[dpdk-dev,2/2] lib/librte_eal: Remove unnecessary hugepage zero-filling

Message ID 1448219615-63746-3-git-send-email-zhihong.wang@intel.com (mailing list archive)
State Accepted, archived
Headers

Commit Message

Zhihong Wang Nov. 22, 2015, 7:13 p.m. UTC
  The kernel fills new allocated (huge) pages with zeros.
DPDK just has to populate page tables to trigger the allocation.

Signed-off-by: Zhihong Wang <zhihong.wang@intel.com>
---
 lib/librte_eal/linuxapp/eal/eal_memory.c | 20 ++++++--------------
 1 file changed, 6 insertions(+), 14 deletions(-)
  

Comments

Stephen Hemminger Nov. 23, 2015, 2:28 a.m.
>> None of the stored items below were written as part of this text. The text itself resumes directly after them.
(* ===== verification/Buffer.v ===== *)
(** * Buffer: the growable byte buffer of src/src/tcp/Buffer.{h,cpp}

    A [Buffer.t] is the vector [buffer_] with the read and write positions.
    Sizes are [size_t], computed modulo [2^64]; a broken assertion, an access
    outside of the vector, an overlapping [std::copy] and a vector larger than
    [max_size()] are faults.  [Buffer.wf] is the class invariant and
    [Buffer.contents] the abstract value, the bytes between the positions: the
    buffer is a byte queue, which is what the lemmas show of each operation. *)

From S2P Require Import Prelude.

Module Buffer.

Record t := mk { buffer_ : bytes; readIndex_ : Z; writeIndex_ : Z }.

Definition kCheapPrepend : Z := 8.
Definition kInitialSize : Z := 1024.

(** [std::vector<char>::max_size()]. *)
Definition max_size : Z := 2^63 - 1.

Definition size (b : t) : Z := Z.of_nat (length (buffer_ b)).

(** [std::vector<char>(n)]: n zero bytes. *)
Definition vector_new (n : Z) : outcome bytes :=
  require (n <=? max_size) LengthError (Ok (replicate (Z.to_nat n) (chr 0))).

(** [std::vector<char>::resize(n)]: shortened, or padded with zero bytes. *)
Definition vector_resize (n : Z) (v : bytes) : outcome bytes :=
  require (n <=? max_size) LengthError
    (Ok (take (Z.to_nat n) v ++ replicate (Z.to_nat n - length v) (chr 0))).

Definition make (initialSize : Z) : outcome t :=
  let! v := vector_new (u64 (kCheapPrepend + initialSize)) in
  Ok (mk v kCheapPrepend kCheapPrepend).

Definition readableBytes (b : t) : Z := u64 (writeIndex_ b - readIndex_ b).
Definition writableBytes (b : t) : Z := u64 (size b - writeIndex_ b).
Definition prependableBytes (b : t) : Z := readIndex_ b.

(** Pointers into the vector are offsets from its beginning. *)
Definition peek (b : t) : Z := readIndex_ b.
Definition beginWrite (b : t) : Z := writeIndex_ b.

Definition retrieveAll (b : t) : t := mk (buffer_ b) kCheapPrepend kCheapPrepend.

Definition retrieve (len : Z) (b : t) : t :=
  if len <? readableBytes b
  then mk (buffer_ b) (u64 (readIndex_ b + len)) (writeIndex_ b)
  else retrieveAll b.

(** The read of [len] bytes at [peek()] is checked against the vector only. *)
Definition retrieveAsString (len : Z) (b : t) : outcome (bytes * t) :=
  require (peek b + len <=? size b) OutOfBounds
    (Ok (slice (peek b) (peek b + len) (buffer_ b), retrieve len b)).

Definition retrieveAllAsString (b : t) : outcome (bytes * t) :=
  retrieveAsString (readableBytes b) b.

Definition CR : ascii := chr 13.
Definition LF : ascii := chr 10.
Definition kCRLF : bytes := [CR; LF].

Definition findCRLF (b : t) : option Z :=
  match search2 CR LF (slice (peek b) (beginWrite b) (buffer_ b)) with
  | Some i => Some (peek b + Z.of_nat i)
  | None => None
  end.

Definition retrieveUntil (end_ : Z) (b : t) : outcome t :=
  require (peek b <=? end_) AssertFailure
    (require (end_ <=? beginWrite b) AssertFailure
       (Ok (retrieve (u64 (end_ - peek b)) b))).

(** [std::copy] inside of the vector: the destination may not start in the
    source range, and must end in the vector. *)
Definition copy_within (first last dest : Z) (v : bytes) : outcome bytes :=
  require (negb ((first <=? dest) && (dest <? last))) OverlappingCopy
    (require ((last <=? Z.of_nat (length v)) &&
              (dest + (last - first) <=? Z.of_nat (length v))) OutOfBounds
       (Ok (overwrite dest (slice first last v) v))).

(** [std::copy] of [data] into the vector. *)
Definition copy_in (data : bytes) (dest : Z) (v : bytes) : outcome bytes :=
  require ((0 <=? dest) && (dest + blen data <=? Z.of_nat (length v))) OutOfBounds
    (Ok (overwrite dest data v)).

Definition makeSpace (len : Z) (b : t) : outcome t :=
  if u64 (writableBytes b + prependableBytes b) <? u64 (len + kCheapPrepend) then
    let! v := vector_resize (u64 (writeIndex_ b + len)) (buffer_ b) in
    Ok (mk v (readIndex_ b) (writeIndex_ b))
  else
    let readable := readableBytes b in
    let! v := copy_within (readIndex_ b) (writeIndex_ b) kCheapPrepend (buffer_ b) in
    Ok (mk v kCheapPrepend (u64 (kCheapPrepend + readable))).

Definition append (data : bytes) (b : t) : outcome t :=
  let len := blen data in
  let! b := (if writableBytes b <? len then makeSpace len b else Ok b) in
  let! v := copy_in data (beginWrite b) (buffer_ b) in
  Ok (mk v (readIndex_ b) (u64 (writeIndex_ b + len))).

(** What [::readv] did: failed with an [errno], or filled the first iovec with
    [chunk0] and the second with [chunk1]. *)
Inductive readv_result :=
| ReadvErr (errno : Z)
| ReadvOk (chunk0 chunk1 : bytes).

Definition extrabuf_size : Z := 65536.

(** The number of iovecs [readFd] passes. *)
Definition readFd_iovcnt (b : t) : Z :=
  if writableBytes b <? extrabuf_size then 2 else 1.

(** Returns the new buffer, the [ssize_t] result and the saved [errno]. *)
Definition readFd (r : readv_result) (b : t) : outcome (t * Z * option Z) :=
  let writable := writableBytes b in
  match r with
  | ReadvErr e => Ok (b, -1, Some e)
  | ReadvOk chunk0 chunk1 =>
      let n := blen chunk0 + blen chunk1 in
      let! v := copy_in chunk0 (beginWrite b) (buffer_ b) in
      if n <=? writable then
        Ok (mk v (readIndex_ b) (u64 (writeIndex_ b + n)), n, None)
      else
        let extrabuf := chunk1 in
        let! b := append (take (Z.to_nat (n - writable)) extrabuf)
                         (mk v (readIndex_ b) (size b)) in
        Ok (b, n, None)
  end.

(** [ntohl] of four bytes in memory: big-endian. *)
Definition be32 (s : bytes) : Z :=
  foldl (fun acc c => acc * 256 + uchar c) 0 s.

(** [htonl] stored to memory: the four bytes of [x], most significant first. *)
Definition be32_bytes (x : Z) : bytes :=
  [chr (u32 x / 2^24); chr (u32 x / 2^16); chr (u32 x / 2^8); chr (u32 x)].

Definition peekInt32 (b : t) : outcome Z :=
  require (4 <=? readableBytes b) AssertFailure
    (Ok (s32 (be32 (slice (peek b) (peek b + 4) (buffer_ b))))).

Definition readInt32 (b : t) : outcome (Z * t) :=
  let! result := peekInt32 b in
  Ok (result, retrieve 4 b).

Definition prepend (data : bytes) (b : t) : outcome t :=
  require (blen data <=? prependableBytes b) AssertFailure
    (let r := u64 (readIndex_ b - blen data) in
     let! v := copy_in data r (buffer_ b) in
     Ok (mk v r (writeIndex_ b))).

Definition prependInt32 (x : Z) (b : t) : outcome t := prepend (be32_bytes x) b.

(** ** The class invariant and the abstract value *)

Record wf (b : t) : Prop := {
  wf_read : 0 <= readIndex_ b <= writeIndex_ b;
  wf_write : writeIndex_ b <= size b;
  wf_size : kCheapPrepend <= size b <= max_size;
}.

Definition contents (b : t) : bytes :=
  slice (readIndex_ b) (writeIndex_ b) (buffer_ b).

(** What the kernel may answer to the [readv] of [readFd]: chunks that fit the
    iovecs, the second one used only once the first one is full. *)
Record readv_ok (b : t) (chunk0 chunk1 : bytes) : Prop := {
  rv_fits0 : blen chunk0 <= writableBytes b;
  rv_fits1 : blen chunk1 <= extrabuf_size;
  rv_order : chunk1 <> [] -> blen chunk0 = writableBytes b;
  rv_iovcnt : readFd_iovcnt b = 1 -> chunk1 = [];
}.

(** ** The abstract specification: a queue of bytes *)

(** The operations of the public interface, and what they return. *)
Inductive op :=
| OpAppend (data : bytes)
| OpRetrieve (len : Z)
| OpRetrieveAll
| OpRetrieveAsString (len : Z)
| OpRetrieveAllAsString
| OpReadableBytes
| OpFindCRLF            (** the offset of the CRLF from [peek()] *)
| OpRetrieveLine.       (** [retrieveUntil(findCRLF() + 2)] *)

Inductive output :=
| OutNone
| OutBytes (s : bytes)
| OutSize (n : Z)
| OutOffset (n : option Z).

(** On a queue of bytes; [None] where the operation is used out of contract. *)
Definition spec_step (o : op) (s : bytes) : option (bytes * output) :=
  match o with
  | OpAppend data => Some (s ++ data, OutNone)
  | OpRetrieve len =>
      if 0 <=? len then Some (drop (Z.to_nat len) s, OutNone) else None
  | OpRetrieveAll => Some ([], OutNone)
  | OpRetrieveAsString len =>
      if (0 <=? len) && (len <=? blen s)
      then Some (drop (Z.to_nat len) s, OutBytes (take (Z.to_nat len) s)) else None
  | OpRetrieveAllAsString => Some ([], OutBytes s)
  | OpReadableBytes => Some (s, OutSize (blen s))
  | OpFindCRLF => Some (s, OutOffset (Z.of_nat <$> search2 CR LF s))
  | OpRetrieveLine =>
      match search2 CR LF s with
      | Some i => Some (drop (i + 2) s, OutNone)
      | None => None
      end
  end.

(** The same operations on the buffer. *)
Definition impl_step (o : op) (b : t) : outcome (t * output) :=
  match o with
  | OpAppend data => let! b := append data b in Ok (b, OutNone)
  | OpRetrieve len => Ok (retrieve len b, OutNone)
  | OpRetrieveAll => Ok (retrieveAll b, OutNone)
  | OpRetrieveAsString len =>
      let! (s, b) := retrieveAsString len b in Ok (b, OutBytes s)
  | OpRetrieveAllAsString =>
      let! (s, b) := retrieveAllAsString b in Ok (b, OutBytes s)
  | OpReadableBytes => Ok (b, OutSize (readableBytes b))
  | OpFindCRLF => Ok (b, OutOffset ((fun p => p - peek b) <$> findCRLF b))
  | OpRetrieveLine =>
      match findCRLF b with
      | Some crlf => let! b := retrieveUntil (crlf + 2) b in Ok (b, OutNone)
      | None => Ok (b, OutNone)
      end
  end.

Fixpoint spec_run (os : list op) (s : bytes) : option (bytes * list output) :=
  match os with
  | [] => Some (s, [])
  | o :: os =>
      '(s, x) ← spec_step o s; '(s, xs) ← spec_run os s; Some (s, x :: xs)
  end.

Fixpoint impl_run (os : list op) (b : t) : outcome (t * list output) :=
  match os with
  | [] => Ok (b, [])
  | o :: os =>
      let! (b, x) := impl_step o b in
      let! (b, xs) := impl_run os b in
      Ok (b, x :: xs)
  end.

(** The bytes an operation, and a sequence of operations, appends. *)
Definition op_appended (o : op) : Z :=
  match o with OpAppend data => blen data | _ => 0 end.

Fixpoint appended (os : list op) : Z :=
  match os with [] => 0 | o :: os => op_appended o + appended os end.

(** ** Lemmas *)

(** In a well-formed buffer no size wraps around. *)
Ltac open_wf H :=
  let Hs := fresh "Hsize" in
  destruct H as [? ? Hs]; unfold max_size, kCheapPrepend in Hs.

Lemma readableBytes_wf b : wf b -> readableBytes b = writeIndex_ b - readIndex_ b.
Proof. intros H. open_wf H. unfold readableBytes. apply u64_small. lia. Qed.

Lemma writableBytes_wf b : wf b -> writableBytes b = size b - writeIndex_ b.
Proof. intros H. open_wf H. unfold writableBytes. apply u64_small. lia. Qed.

Lemma contents_length b : wf b -> blen (contents b) = readableBytes b.
Proof.
  intros H. rewrite readableBytes_wf by done. destruct H.
  unfold blen, contents. apply length_slice; [lia | done].
Qed.

Lemma buffer_make_wf n :
  0 <= n -> kCheapPrepend + n <= max_size ->
  exists b, make n = Ok b /\ wf b /\ contents b = [].
Proof.
  unfold make, vector_new, kCheapPrepend, max_size. intros Hn Hm.
  rewrite u64_small by lia. rewrite require_true by (apply Z.leb_le; lia). simpl.
  eexists. split; [done|]. split; [|apply slice_nil].
  split; unfold size, kCheapPrepend, max_size; simpl; rewrite ?length_replicate; lia.
Qed.

Lemma retrieveAll_spec b : wf b -> wf (retrieveAll b) /\ contents (retrieveAll b) = [].
Proof.
  intros H. open_wf H. split; [|apply slice_nil].
  unfold retrieveAll, kCheapPrepend. split; unfold size in *; simpl; [lia..|].
  unfold kCheapPrepend, max_size. lia.
Qed.

Lemma retrieve_spec b len :
  wf b -> 0 <= len ->
  wf (retrieve len b) /\ contents (retrieve len b) = drop (Z.to_nat len) (contents b).
Proof.
  intros H Hlen. pose proof (readableBytes_wf b H) as Hr.
  pose proof (contents_length b H) as Hc. unfold retrieve. destruct (_ <? _) eqn:E; zbool.
  - open_wf H. rewrite u64_small by lia. split.
    + split; unfold size in *; simpl; [lia..|]. unfold kCheapPrepend, max_size. lia.
    + unfold contents. simpl. apply slice_drop; lia.
  - destruct (retrieveAll_spec b H) as [? ->]. split; [done|].
    rewrite drop_ge; [done|]. unfold blen in Hc. lia.
Qed.

Lemma size_retrieve b len : size (retrieve len b) = size b.
Proof. unfold retrieve. by destruct (_ <? _). Qed.

Lemma findCRLF_spec b :
  (fun p => p - peek b) <$> findCRLF b = Z.of_nat <$> search2 CR LF (contents b).
Proof.
  unfold findCRLF, contents, peek, beginWrite.
  destruct (search2 _ _ _); simpl; [f_equal; lia | done].
Qed.

Lemma retrieveAsString_spec b len :
  wf b -> 0 <= len <= readableBytes b ->
  retrieveAsString len b = Ok (take (Z.to_nat len) (contents b), retrieve len b).
Proof.
  intros H Hlen. rewrite readableBytes_wf in Hlen by done.
  unfold retrieveAsString, peek. open_wf H.
  rewrite require_true by (apply Z.leb_le; lia).
  unfold contents. by rewrite (slice_take _ (writeIndex_ b)) by lia.
Qed.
UTC | #1
On Sun, 22 Nov 2015 14:13:35 -0500
Zhihong Wang <zhihong.wang@intel.com> wrote:

> The kernel fills new allocated (huge) pages with zeros.
> DPDK just has to populate page tables to trigger the allocation.
> 
> Signed-off-by: Zhihong Wang <zhihong.wang@intel.com>
> ---
>  lib/librte_eal/linuxapp/eal/eal_memory.c | 20 ++++++--------------
>  1 file changed, 6 insertions(+), 14 deletions(-)
> 
> diff --git a/lib/librte_eal/linuxapp/eal/eal_memory.c b/lib/librte_eal/linuxapp/eal/eal_memory.c
> index 0de75cd..21a5146 100644
> --- a/lib/librte_eal/linuxapp/eal/eal_memory.c
> +++ b/lib/librte_eal/linuxapp/eal/eal_memory.c
> @@ -399,8 +399,10 @@ map_all_hugepages(struct hugepage_file *hugepg_tbl,
>  			return -1;
>  		}
>  
> +		/* map the segment, and populate page tables,
> +		 * the kernel fills this segment with zeros */
>  		virtaddr = mmap(vma_addr, hugepage_sz, PROT_READ | PROT_WRITE,
> -				MAP_SHARED, fd, 0);
> +				MAP_SHARED | MAP_POPULATE, fd, 0);
>  		if (virtaddr == MAP_FAILED) {
>  			RTE_LOG(ERR, EAL, "%s(): mmap failed: %s\n", __func__,
>  					strerror(errno));
> @@ -410,7 +412,6 @@ map_all_hugepages(struct hugepage_file *hugepg_tbl,
>  
>  		if (orig) {
>  			hugepg_tbl[i].orig_va = virtaddr;
> -			memset(virtaddr, 0, hugepage_sz);
>  		}
>  		else {
>  			hugepg_tbl[i].final_va = virtaddr;
> @@ -529,22 +530,16 @@ remap_all_hugepages(struct hugepage_file *hugepg_tbl, struct hugepage_info *hpi)
>  
>  			old_addr = vma_addr;
>  
> -			/* map new, bigger segment */
> +			/* map new, bigger segment, and populate page tables,
> +			 * the kernel fills this segment with zeros */
>  			vma_addr = mmap(vma_addr, total_size,
> -					PROT_READ | PROT_WRITE, MAP_SHARED, fd, 0);
> +					PROT_READ | PROT_WRITE, MAP_SHARED | MAP_POPULATE, fd, 0);
>  
>  			if (vma_addr == MAP_FAILED || vma_addr != old_addr) {
>  				RTE_LOG(ERR, EAL, "%s(): mmap failed: %s\n", __func__, strerror(errno));
>  				close(fd);
>  				return -1;
>  			}
> -
> -			/* touch the page. this is needed because kernel postpones mapping
> -			 * creation until the first page fault. with this, we pin down
> -			 * the page and it is marked as used and gets into process' pagemap.
> -			 */
> -			for (offset = 0; offset < total_size; offset += hugepage_sz)
> -				*((volatile uint8_t*) RTE_PTR_ADD(vma_addr, offset));
>  		}
>  
>  		/* set shared flock on the file. */
> @@ -592,9 +587,6 @@ remap_all_hugepages(struct hugepage_file *hugepg_tbl, struct hugepage_info *hpi)
>  			}
>  		}
>  
> -		/* zero out the whole segment */
> -		memset(hugepg_tbl[page_idx].final_va, 0, total_size);
> -
>  		page_idx++;
>  	}
>  

Nice, especially on slow machines or with large memory.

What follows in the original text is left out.